I talked to the last remaining police department chaplain in New Orleans this weekend, asking him for advice. The gist of Joe Cull's cellphone sermon from the Second District Station on Magazine and Upton streets in New Orleans was now that Katrina victims have been led beside still waters, it's time to restore their souls.

I sought his advice because I began volunteering at the Red Cross last week here in Norfolk where nobody ever thought they'd see hundreds of Katrina's survivors.

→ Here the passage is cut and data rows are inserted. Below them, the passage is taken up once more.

(* ===== verification/Tnum.v ===== *)
(** Tristate numbers: kernel/bpf/tnum.c and include/linux/tnum.h.

    A [tnum] describes the set of 64-bit values that agree with [value] on
    every bit that is clear in [mask].  The operations are modelled one by one;
    the theorems show that each one over-approximates the machine operation it
    stands for, that the addition and the range constructor are the most
    precise ones possible, and that the containment test is exact. *)
From Stdlib Require Import ZArith Lia Bool Btauto.
From S2P Require Import Prelude Bits Bitops.

Local Open Scope Z_scope.
Local Open Scope kint_scope.

(** ** Model *)

Record tnum := TNUM { value : Z; mask : Z }.

Definition tnum_unknown : tnum := TNUM 0 (u64 (-1)).

Definition tnum_const (value : Z) : tnum := TNUM value 0.

Definition tnum_range (min max : Z) : tnum :=
  let chi := min .^ max in
  let bits := u8 (fls64 chi) in
  if bits >? 63 then tnum_unknown else
  let delta := u64 (ushl 64 1 bits - 1) in
  TNUM (min .& unot 64 delta) delta.

Definition tnum_lshift (a : tnum) (shift : Z) : tnum :=
  TNUM (ushl 64 (value a) shift) (ushl 64 (mask a) shift).

Definition tnum_rshift (a : tnum) (shift : Z) : tnum :=
  TNUM (ushr (value a) shift) (ushr (mask a) shift).

Definition tnum_arshift (a : tnum) (min_shift insn_bitness : Z) : tnum :=
  if insn_bitness =? 32 then
    TNUM (u32 (Z.shiftr (s32 (value a)) min_shift))
         (u32 (Z.shiftr (s32 (mask a)) min_shift))
  else
    TNUM (u64 (Z.shiftr (s64 (value a)) min_shift))
         (u64 (Z.shiftr (s64 (mask a)) min_shift)).

Definition tnum_add (a b : tnum) : tnum :=
  let sm := u64 (mask a + mask b) in
  let sv := u64 (value a + value b) in
  let sigma := u64 (sm + sv) in
  let chi := sigma .^ sv in
  let mu := chi .| mask a .| mask b in
  TNUM (sv .& unot 64 mu) mu.

Definition tnum_sub (a b : tnum) : tnum :=
  let dv := u64 (value a - value b) in
  let alpha := u64 (dv + mask a) in
  let beta := u64 (dv - mask b) in
  let chi := alpha .^ beta in
  let mu := chi .| mask a .| mask b in
  TNUM (dv .& unot 64 mu) mu.

Definition tnum_and (a b : tnum) : tnum :=
  let alpha := value a .| mask a in
  let beta := value b .| mask b in
  let v := value a .& value b in
  TNUM v (alpha .& beta .& unot 64 v).

Definition tnum_or (a b : tnum) : tnum :=
  let v := value a .| value b in
  let mu := mask a .| mask b in
  TNUM v (mu .& unot 64 v).

Definition tnum_xor (a b : tnum) : tnum :=
  let v := value a .^ value b in
  let mu := mask a .| mask b in
  TNUM (v .& unot 64 mu) mu.

(** The [while (mask)] loop of [hma]; the fuel is the width of [mask], which
    loses one bit per turn. *)
Fixpoint hma_loop (fuel : nat) (acc : tnum) (value mask : Z) : tnum :=
  match fuel with
  | O => acc
  | S fuel =>
      if mask =? 0 then acc else
      let acc := if negb (mask .& 1 =? 0) then tnum_add acc (TNUM 0 value) else acc in
      hma_loop fuel acc (ushl 64 value 1) (ushr mask 1)
  end.

Definition hma (acc : tnum) (value mask : Z) : tnum := hma_loop 64 acc value mask.

Definition tnum_mul (a b : tnum) : tnum :=
  let pi := u64 (value a * value b) in
  let acc := hma (TNUM pi 0) (mask a) (mask b .| value b) in
  hma acc (mask b) (value a).

Definition tnum_intersect (a b : tnum) : tnum :=
  let v := value a .| value b in
  let mu := mask a .& mask b in
  TNUM (v .& unot 64 mu) mu.

Definition tnum_cast (a : tnum) (size : Z) : tnum :=
  TNUM (value a .& u64 (ushl 64 1 (size * 8) - 1))
       (mask a .& u64 (ushl 64 1 (size * 8) - 1)).

Definition tnum_is_const (a : tnum) : bool := mask a =? 0.

Definition tnum_equals_const (a : tnum) (b : Z) : bool :=
  tnum_is_const a && (value a =? b).

Definition tnum_is_unknown (a : tnum) : bool := unot 64 (mask a) =? 0.

Definition tnum_is_aligned (a : tnum) (size : Z) : bool :=
  if size =? 0 then true
  else (value a .| mask a) .& u64 (size - 1) =? 0.

Definition tnum_in (a b : tnum) : bool :=
  if negb (mask b .& unot 64 (mask a) =? 0) then false
  else value a =? value b .& unot 64 (mask a).

Definition tnum_subreg (a : tnum) : tnum := tnum_cast a 4.

Definition tnum_clear_subreg (a : tnum) : tnum :=
  tnum_lshift (tnum_rshift a 32) 32.

Definition tnum_const_subreg (a : tnum) (value : Z) : tnum :=
  tnum_or (tnum_clear_subreg a) (tnum_const value).

Definition tnum_subreg_is_const (a : tnum) : bool := mask (tnum_subreg a) =? 0.

(** ** Meaning *)

(** [x] is one of the values [a] stands for. *)
Definition tnum_mem (a : tnum) (x : Z) : Prop :=
  uin 64 x /\ Z.ldiff x (mask a) = value a.

(** The representation invariant: 64-bit fields, and no bit both known and
    unknown. *)
Definition tnum_ok (a : tnum) : Prop :=
  uin 64 (value a) /\ uin 64 (mask a) /\ Z.land (value a) (mask a) = 0.

Lemma tnum_ok_value a : tnum_ok a -> uin 64 (value a).
Proof. intros (? & ? & ?); assumption. Qed.

Lemma tnum_ok_mask a : tnum_ok a -> uin 64 (mask a).
Proof. intros (? & ? & ?); assumption. Qed.

Lemma tnum_mem_range a x : tnum_mem a x -> uin 64 x.
Proof. intros [? ?]; assumption. Qed.

#[export] Hint Resolve tnum_ok_value tnum_ok_mask tnum_mem_range : kint.

Lemma tnum_mem_bit a x i : tnum_mem a x -> Z.testbit (value a) i = Z.testbit x i && negb (Z.testbit (mask a) i).
Proof. intros [Hx <-]; apply Z.ldiff_spec. Qed.

Lemma tnum_ok_bit a i : tnum_ok a -> Z.testbit (value a) i && Z.testbit (mask a) i = false.
Proof. intros (? & ? & H); rewrite <- Z.land_spec, H; apply Z.testbit_0_l. Qed.

Lemma tnum_mem_intro a x : uin 64 (value a) -> uin 64 x ->
  (forall i, 0 <= i < 64 -> Z.testbit (value a) i = Z.testbit x i && negb (Z.testbit (mask a) i)) ->
  tnum_mem a x.
Proof.
  intros Hv Hx H; split; [exact Hx|]; apply (bits_inj_w 64); try uin_solve.
  intros i Hi; rewrite Z.ldiff_spec, H by lia; reflexivity.
Qed.

Lemma tnum_ok_intro a : uin 64 (value a) -> uin 64 (mask a) ->
  (forall i, 0 <= i < 64 -> Z.testbit (value a) i && Z.testbit (mask a) i = false) -> tnum_ok a.
Proof.
  intros Hv Hm H; split; [|split]; trivial; apply (bits_inj_w 64); try uin_solve.
  intros i Hi; rewrite Z.land_spec, Z.testbit_0_l; apply H; lia.
Qed.

(** Replace the known bits of every tnum by what membership says of them. *)
Ltac tnum_mem_at i :=
  repeat match goal with
  | H : tnum_mem ?a ?x |- context [Z.testbit (value ?a) i] => rewrite (tnum_mem_bit a x i H)
  end.

Ltac tnum_ok_at i :=
  repeat match goal with
  | H : tnum_ok ?a |- _ => generalize (tnum_ok_bit a i H); clear H
  end;
  repeat match goal with |- context [Z.testbit ?a i] => destruct (Z.testbit a i) end.

(** Bitwise operators on tnums: everything is decided bit by bit. *)
Ltac tnum_bitwise :=
  match goal with
  | |- tnum_mem _ _ => apply tnum_mem_intro
  | |- tnum_ok _ => apply tnum_ok_intro
  end; cbn [value mask];
  [ uin_solve | uin_solve
  | let i := fresh "i" in intros i ?; autorewrite with kbits_low;
    tnum_mem_at i;
    match goal with
    | H : tnum_mem _ _ |- _ => try btauto
    | _ => tnum_ok_at i; cbn; intros; try discriminate; reflexivity
    end ].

The mother of four little boys and survivor of hurricane Isabelle, I wanted to help the displaced children sitting in the multipurpose room while their parents filed paperwork to try to get their lives on track while bunking with friends or relatives here. Adults were exhausted and empty - some were angry, others just swept away in silent tears that wouldn't stop rolling down dark cheeks. But they were determined not to fold. The children needed entertaining. But the adults needed something I couldn't pull out of my bag of tricks.

So I called a friend in Tennessee whose brother is a chaplain still in New Orleans. I asked if he'd given her any clue about how to help people cope. My friend Edna Kennon said she thought we could help each other because her brother wanted to talk about the short shrift being given in the press to the uncommonly brave deeds of the police officers.

When Mr. Cull called me that night, he said he'd been "out sightseeing" and wanted to tell people about what he'd seen - the city's soul, still intact.

He was relieved to hear so many people were still soldiering on, even in Virginia. He wasn't surprised.

Cull is one of three chaplains contracted to the police force by Christian Health Ministries, a part of the McFarland Institute based in New Orleans. The ministry offices are destroyed. All other chaplains assigned to New Orleans left Friday before the hurricane hit.

"I'm on my own until the ministry can get back on its feet," explained the chaplain who spends his waking hours with the police, saving lives and listening to hopes and fury while ferrying victims to shelters in an unending cycle of rescue and spiritual recovery.

His first advice was: "Don't try too hard. You can't make them feel different. But you can listen."

He told the story of NOPD Officer Troy Lyles, a young mother who sent her children to safety before Katrina hit and remained behind to do her job, but found herself trapped in her own attic.

"She sat on her roof two days waving at helicopter after helicopter and none stopped for her," he says. "Then a guy floating by on a door - a door! - paddled over and rescued her. "Without having any way to contact her children and know if they had remained safe, Officer Lyles went straight to work - alongside Cull and others who'd rescued themselves - saving others. At a prayer service one night she sang a hymn she'd learned in childhood. One clear voice in the dark.

Cull said the storm swept away barriers to faith: "It used to be that I almost never said a prayer at roll call and now it's expected. What was an intrusion is now a necessity, a desire, a source of comfort and hope."

Asked what he would tell a survivor who said the hurricane has destroyed their faith in God, the chaplain answered, "You only get angry at ones you care about. More of these people need to articulate that kind of feeling. I respect that and take it as a sign of their healing. You have to respect someone's space at a time like that and know it's good to let that out because that lets them heal faster."

The images of Katrina have been so graphic, there is the urge to shut our eyes. Knowing what I do now, I think we should close our eyes and see that the soul of the matter is what really matters. Let's find ways to give to that wherever we can.

Lisa Suhay is a children's book author who is donating the next six months' royalties from her books - 'There Goes a Mermaid' and 'Our Fantasy Island' - to Red Cross Katrina relief efforts.